UNIT 12.9 Analysis of DNA-Protein Interactions Using Proteins Synthesized In Vitro from Cloned Genes

  1. Kevin Struhl

Published Online: 1 MAY 2001

DOI: 10.1002/0471142727.mb1209s24

Current Protocols in Molecular Biology

Current Protocols in Molecular Biology

How to Cite

Struhl, K. 2001. Analysis of DNA-Protein Interactions Using Proteins Synthesized In Vitro from Cloned Genes. Current Protocols in Molecular Biology. 24:12.9:12.9.1–12.9.4.

Author Information

  1. Harvard Medical School, Boston, Massachusetts

Publication History

  1. Published Online: 1 MAY 2001
  2. Published Print: OCT 1993

Abstract

To detect DNA binding activity, radiolabeled protein is incubated with specific DNA fragments, and protein-DNA complexes are separated from free protein by electrophoresis in native acrylamide gels.
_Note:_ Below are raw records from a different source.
(** *** What can fail

    Protobuf refused an operation that the field it is for supports, such as
    an assignment of a number out of the range of its type. *)
Inductive Refused (t : string) : PyError → Prop :=
  | refused_construct kwargs e :
      (∀ f v, (f, v) ∈ kwargs → ∃ d, field_of (empty t) f = Some d ∧ (v = VNone ∨ has_type d v = true)) →
      construct t kwargs = Raise e → Refused t e
  | refused_setattr m f d v e : field_of (empty t) f = Some d → fields_by_name m = fields_by_name (empty t) →
      has_type d v = true → setattr f v m = Raise e → Refused t e
  | refused_extend (m : M) f d l e : field_of (empty t) f = Some d → fields_by_name m = fields_by_name (empty t) →
      repeated d = true → map_value d = None → extend f l m = Raise e → Refused t e
  | refused_update (m : M) f d l e : field_of (empty t) f = Some d → fields_by_name m = fields_by_name (empty t) →
      repeated d = true → is_Some (map_value d) → update f l m = Raise e → Refused t e
  | refused_CopyFrom (m : M) f d w e : field_of (empty t) f = Some d → fields_by_name m = fields_by_name (empty t) →
      repeated d = false → ftype d = _TYPE_MESSAGE → CopyFrom f w m = Raise e → Refused t e
  | refused_item (m : M) f d k w e : field_of (empty t) f = Some d → fields_by_name m = fields_by_name (empty t) →
      repeated d = true → map_value d = Some _TYPE_MESSAGE → item_CopyFrom f k w m = Raise e → Refused t e.
Definition only_refused (t : string) (e : RunError) : Prop := ∃ p, e = failed p ∧ Refused t p.
Lemma on_request_fails op env (m : M) e : dget env "request" = Some (VMsg m) → on_request op env = Raise e →
  ∃ p, e = failed p ∧ op m = Raise p.
Proof.
  intros Hr. unfold on_request, var. rewrite Hr. cbn. destruct (op m) as [m'|p]; [done|]. cbn.
  intros [= <-]. by exists p.
Qed.
Lemma copy_items_fails t f d items : ∀ acc env (m : M) e,
  field_of (empty t) f = Some d → fields_by_name m = fields_by_name (empty t) → repeated d = true →
  map_value d = Some _TYPE_MESSAGE → getattr m f = Some (VDict acc) →
  (∀ p, p ∈ items → ∃ w, p.2 = VMsg w) →
  dget env "request" = Some (VMsg m) → copy_items f items env = Raise e → only_refused t e.
Proof.
  induction items as [|[k v] items IH]; intros acc env m e Hd Hsch Hr Hm Hg Hty Hreq; cbn; [done|].
  destruct (Hty (k, v) ltac:(left)) as [w Hw]. cbn in Hw. subst v. cbn.
  set (env1 := dset (dset env "key" (VStr k)) "value" (VMsg w)).
  assert (dget env1 "request" = Some (VMsg m)) as Hreq1 by (unfold env1; by rewrite !dget_dset_ne).
  destruct (on_request (item_CopyFrom f k w) env1) as [env2|e'] eqn:Hop; cbn.
  - destruct (on_request_Ok _ _ _ m Hreq1 Hop) as (m1 & Hi & ->). intros Hrest.
    assert (field_of m f = Some d) as Hdm by (unfold field_of; by rewrite Hsch).
    pose proof (item_CopyFrom_sets f k w m m1 d acc Hdm Hr Hm Hg Hi) as H1.
    eapply (IH _ _ m1); [done| |done|done|apply (sets_value _ _ _ _ H1)| |apply dget_dset_eq|exact Hrest].
    + by rewrite (sets_schema _ _ _ _ H1).
    + intros p Hp. apply Hty. by right.
  - intros [= <-]. destruct (on_request_fails _ _ _ _ Hreq1 Hop) as (p & -> & Hp). exists p. split; [done|].
    by eapply (refused_item t m f d k w p).
Qed.
Lemma exec_multi_fails t lp env0 W env (m : M) f d v s e : let g := collect_field (f, d) in
  field_of (empty t) f = Some d → valid_field d → multi_stmt g = Some s → Inv (empty t) lp env0 W env m →
  dget env0 f = Some v → typed (f, d) v → f ∉ locals lp → free (empty t) (W ++ field_sent env0 g) →
  exec s env = Raise e → only_refused t e.
Proof.
  intros g Hd Hval Hs HI Hv Ht Hf Hfree Hex. pose proof HI as [I1 I2 I3].
  assert (var f env = Ok v) as Hvar by (unfold var; by rewrite I3, Hv).
  pose proof (kind_collect f d Hval) as Hk. fold g in Hk. unfold typed in Ht. fold g in Ht.
  pose proof (all_schema _ _ _ I2) as Hsch. unfold multi_stmt in Hs. change (name g) with f in Hs.
  unfold field_sent, value_sent in Hfree. change (name g) with f in Hfree. rewrite Hv in Hfree.
  destruct (kind g) as [b| | | |] eqn:Hkind; [| | |done|done].
  - destruct Hk as (Hr & Hmap & Hmsg). destruct b; injection Hs as <-; cbn in Hex; rewrite Hvar in Hex; cbn in Hex;
      destruct (truthy v) eqn:Htr; cbn in Hex; try done; destruct Ht as [->|(l & -> & Hwl & Hl)]; try done.
    + assert (getattr m f = Some (VDict [])) as Hg.
      { rewrite (getattr_before (empty t) W m f d (VDict l)) by done. by apply (empty_map t f d). }
      eapply (copy_items_fails t f d l []); [done|done|done|by apply Hmsg|done|by apply Hl|done|done].
    + destruct (on_request_fails _ _ _ _ I1 Hex) as (p & -> & Hp). exists p. split; [done|].
      by eapply (refused_update t m f d l).
  - destruct Hk as [Hr Hmap]. injection Hs as <-. cbn in Hex. rewrite Hvar in Hex. cbn in Hex.
    destruct Ht as [l ->]. destruct (truthy (VList l)) eqn:Htr; cbn in Hex; [|by destruct l].
    destruct l as [|x l]; [done|]. destruct (on_request_fails _ _ _ _ I1 Hex) as (p & -> & Hp). exists p. split; [done|].
    by eapply (refused_extend t m f d (x :: l)).
  - destruct Hk as [Hr Hmsg]. injection Hs as <-. cbn in Hex. rewrite Hvar in Hex. cbn in Hex.
    destruct Ht as [->|[w ->]]; cbn in Hex; [done|].
    destruct (on_request_fails _ _ _ _ I1 Hex) as (p & -> & Hp). exists p. split; [done|].
    by eapply (refused_CopyFrom t m f d w).
Qed.
Lemma exec_multis_fails t lp env0 fs fs' : call_ok t lp env0 fs →
  ∀ W env (m : M) e, (∀ f, f ∈ fs' → f ∈ fs) → Inv (empty t) lp env0 W env m →
  free (empty t) (W ++ sent_by env0 is_multi fs') →
  exec_all (omap multi_stmt (collect_fields fs')) env = Raise e → only_refused t e.
Proof.
  intros [Hsch Hwf Hval Hty Hnames].
  induction fs' as [|[n d] fs' IH]; intros W env m e Hsub HI Hfree; [done|].
  rewrite sent_by_cons, is_multi_stmt in *. cbn [collect_fields fmap list_fmap omap list_omap].
  destruct (multi_stmt (collect_field (n, d))) as [s|] eqn:Hs; cycle 1.
  { intros Hex. eapply (IH W env); [|done|done|done]. intros f Hf. apply Hsub. by right. }
  cbn [exec_all]. rewrite (assoc_L (++)) in Hfree.
  pose proof (Hsub (n, d) ltac:(left)) as Hin. destruct (Hnames n d Hin) as (Hl & [v Hv] & Hlp).
  assert (field_of (empty t) n = Some d) as Hd by (unfold field_of; rewrite Hsch; by apply elem_dget).
  destruct (exec s env) as [env1|e'] eqn:Hex; cbn [mbind result_bind]; intros Hrest.
  - destruct (exec_multi t lp env0 W env m n d v s env1 Hd (Hval _ _ Hin) Hs HI Hv (Hty _ _ _ Hin Hv) Hl Hlp
      (free_prefix _ _ _ Hfree) Hex) as [m1 HI1].
    eapply (IH _ env1 m1); [|done|done|done]. intros f Hf. apply Hsub. by right.
  - injection Hrest as ->.
    by apply (exec_multi_fails t lp env0 W env m n d v s e Hd (Hval _ _ Hin) Hs HI Hv (Hty _ _ _ Hin Hv) Hl
      (free_prefix _ _ _ Hfree)).
Qed.
(** The names of the parameters are bound. *)
Lemma vars_bound xs : ∀ env : @Env M, (∀ x, x ∈ xs → is_Some (dget env x)) → ∃ kw, vars xs env = Ok kw.
Proof.
  induction xs as [|x xs IH]; intros env Hx; cbn; [by eexists|]. unfold var.
  destruct (Hx x ltac:(left)) as [v ->]. cbn. destruct (IH env) as [kw ->]; [|by eexists].
  intros y Hy. apply Hx. by right.
Qed.
Lemma vars_elem xs : ∀ (env : @Env M) kw f v, vars xs env = Ok kw → (f, v) ∈ kw → f ∈ xs ∧ dget env f = Some v.
Proof.
  induction xs as [|x xs IH]; intros env kw f v; cbn; [intros [= <-] []%not_elem_of_nil|].
  destruct (var x env) as [w|e] eqn:Hw; [|done]. cbn. destruct (vars xs env) as [kw'|e] eqn:Hk; [|done]. cbn.
  intros [= <-] [[= -> ->]|Hin]%elem_of_cons; [split; [left|by apply var_Ok]|].
  destruct (IH env kw' f v Hk Hin). split; [by right|done].
Qed.
Lemma picks_bound t lp env0 fs (pick : GField → option string) (p : GField → bool) env :
  call_ok t lp env0 fs → (∀ g, pick g = if p g then Some (name g) else None) →
  (∀ x, x ∉ locals lp → dget env x = dget env0 x) →
  ∃ kw, vars (omap pick (collect_fields fs)) env = Ok kw ∧ ∀ f v, (f, v) ∈ kw →
    ∃ d, (f, d) ∈ fs ∧ p (collect_field (f, d)) = true ∧ dget env0 f = Some v.
Proof.
  intros Hok Hpick Henv.
  assert (∀ x, x ∈ omap pick (collect_fields fs) → ∃ d, (x, d) ∈ fs ∧ p (collect_field (x, d)) = true) as Hx.
  { intros x (g & Hg & Hx)%list_elem_of_omap. rewrite Hpick in Hx. destruct (p g) eqn:Hp; [|done].
    injection Hx as <-. apply list_elem_of_fmap in Hg as ([n d] & -> & Hin). by exists d. }
  destruct (vars_bound (omap pick (collect_fields fs)) env) as [kw Hkw].
  { intros x (d & Hin & _)%Hx. destruct (co_names _ _ _ _ Hok x d Hin) as (Hl & ? & _). by rewrite Henv. }
  exists kw. split; [done|]. intros f v Hin. destruct (vars_elem _ _ _ _ _ Hkw Hin) as [Hf Hv].
  destruct (Hx f Hf) as (d & Hd & Hp). exists d. split_and!; [done|done|].
  rewrite Henv in Hv; [done|]. by destruct (co_names _ _ _ _ Hok f d Hd).
Qed.
Lemma typed_scalar n d v : scalar (collect_field (n, d)) = true → typed (n, d) v → v = VNone ∨ has_type d v = true.
Proof. unfold scalar, is_plain, is_opt, typed. by destruct (kind (collect_field (n, d))). Qed.
Lemma scalars_fail t lp env0 fs p W (m m' : M) e : call_ok t lp env0 fs → (∀ g, p g = true → scalar g = true) →
  free (empty t) (W ++ sent_by env0 p fs) → all_set W (empty t) m →
  set_all (sent_by env0 p fs) m = (Raise e, m') → Refused t e.
Proof.
  intros [Hsch Hwf Hval Hty Hnames] Hp Hfree HW Hs.
  assert (assignable m (sent_by env0 p fs)) as Hass.
  { eapply scalars_assignable; [done|done|done|done|done|exact Hfree|]. by rewrite (all_schema _ _ _ HW). }
  destruct (set_all_fails _ _ _ _ Hs) as (l1 & f & v & l2 & Hl & Hl1 & He). rewrite Hl in Hass.
  destruct (assign_typed _ _ Hass f v) as (d & Hd & Ht); [set_solver|].
  pose proof (set_all_sets _ _ _ (assignable_prefix _ _ _ Hass) Hl1) as Hset.
  eapply (refused_setattr t m' f d v); [|by rewrite (all_schema _ _ _ Hset), (all_schema _ _ _ HW)|done|done].
  unfold field_of in Hd |- *. by rewrite <-(all_schema _ _ _ HW).
Qed.
Lemma exec_optional_fails t lp env0 fs W env (m : M) e : call_ok t lp env0 fs → Inv (empty t) lp env0 W env m →
  free (empty t) (W ++ sent_by env0 is_opt fs) →
  exec_all (match omap optional_name (collect_fields fs) with [] => [] | ns => [ApplyOptional ns] end) env = Raise e →
  only_refused t e.
Proof.
  intros Hok [I1 I2 I3] Hfree.
  assert (∀ g, optional_name g = if is_opt g then Some (name g) else None) as Hpick
    by (intros g; unfold optional_name, is_opt; by destruct (kind g)).
  assert (∀ g, is_opt g = true → scalar g = true) as Hsc by (intros g Hg; unfold scalar; by rewrite Hg, orb_true_r).
  destruct (picks_bound t lp env0 fs optional_name is_opt env Hok Hpick I3) as (kw & Hkw & Hin).
  assert (∀ m' p, set_all (given (prod_map id arg <$> kw)) m = (Raise p, m') → Refused t p) as Hgen.
  { intros m' p Hs. rewrite (given_kwargs optional_name is_opt (collect_fields fs) env0 kw Hpick Hsc) in Hs;
      [by eapply scalars_fail|]. rewrite <-Hkw. apply vars_same. intros x (g & Hg & Hx)%list_elem_of_omap.
    rewrite Hpick in Hx. destruct (is_opt g); [|done]. injection Hx as <-.
    apply list_elem_of_fmap in Hg as ([n d] & -> & Hnd). symmetry. apply I3. by destruct (co_names _ _ _ _ Hok n d Hnd). }
  destruct (omap optional_name (collect_fields fs)) as [|n ns]; [done|].
  cbn [exec_all exec]. unfold var at 1. rewrite I1. cbn [mbind result_bind]. rewrite Hkw. cbn [mbind result_bind message].
  unfold apply_optional_fields. destruct (set_all _ m) as [[[]|p] m'] eqn:Hs; [done|]. cbn.
  intros [= <-]. exists p. split; [done|]. by eapply Hgen.
Qed.
Lemma body_fails t lp env0 fs (m : GMethod) e :
  call_ok t lp env0 fs → gfields m = collect_fields fs → input_type m = t →
  free (empty t) (sent env0 (gfields m)) → exec_all (stmts m) env0 = Raise e → only_refused t e.
Proof.
  intros Hok Hgs Ht Hfree. unfold stmts. rewrite Hgs, Ht in *.
  assert (sent env0 (collect_fields fs) = (sent_by env0 is_plain fs ++ sent_by env0 is_opt fs) ++ sent_by env0 is_multi fs)
    as Hsent by (unfold sent, sent_by; by rewrite !fmap_app, !join_app, (assoc_L (++))).
  rewrite Hsent in *. pose proof (free_prefix _ _ _ Hfree) as Hfree2. pose proof (free_prefix _ _ _ Hfree2) as Hfree1.
  assert (∀ g, plain_name g = if is_plain g then Some (name g) else None) as Hpick
    by (intros g; unfold plain_name, is_plain; by destruct (kind g)).
  assert (∀ g, is_plain g = true → scalar g = true) as Hsc by (intros g Hg; unfold scalar; by rewrite Hg).
  cbn [app exec_all exec].
  destruct (picks_bound t lp env0 fs plain_name is_plain env0 Hok Hpick ltac:(done)) as (kw & Hkw & Hin).
  rewrite Hkw. cbn [mbind result_bind].
  destruct (construct t kw) as [m1|p] eqn:Hc; cbn [mbind result_bind py]; cycle 1.
  { intros [= <-]. exists p. split; [done|]. apply (refused_construct t kw); [|done]. intros f v Hfv.
    destruct (Hin f v Hfv) as (d & Hd & Hp & Hv). exists d.
    split; [unfold field_of; rewrite (co_schema _ _ _ _ Hok); apply elem_dget; [by destruct Hok|done]|].
    apply (typed_scalar f); [by apply Hsc|]. by apply (co_typed _ _ _ _ Hok). }
  pose proof (vars_Ok_given is_plain plain_name _ t lp env0 fs [] (empty t) m1 env0 kw Hok eq_refl Hsc Hpick
    (all_set_nil _) ltac:(done) Hfree1 Hkw (construct_sets _ _ _ Hc)) as HI1. cbn [app] in HI1.
  intros Hex. rewrite exec_all_app in Hex.
  destruct (exec_all _ (set_request m1 env0)) as [env2|e'] eqn:He in Hex; cbn in Hex.
  - destruct (exec_optional _ _ _ _ _ _ _ Hok HI1 Hfree2 env2 He) as [m2 HI2]. by eapply exec_multis_fails.
  - injection Hex as ->. by eapply exec_optional_fails.
Qed.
Unlike the more conventional mobility shift assay which utilizes 32P-labeled DNA and unlabeled protein, the assay described here generally utilizes 35S-labeled protein and unlabeled DNA. Major advantages of this method are that any desired mutant protein can be tested for its DNA-binding properties simply by altering the DNA template, and the subunit structure (e.g., dimer, tetramer) can be determined.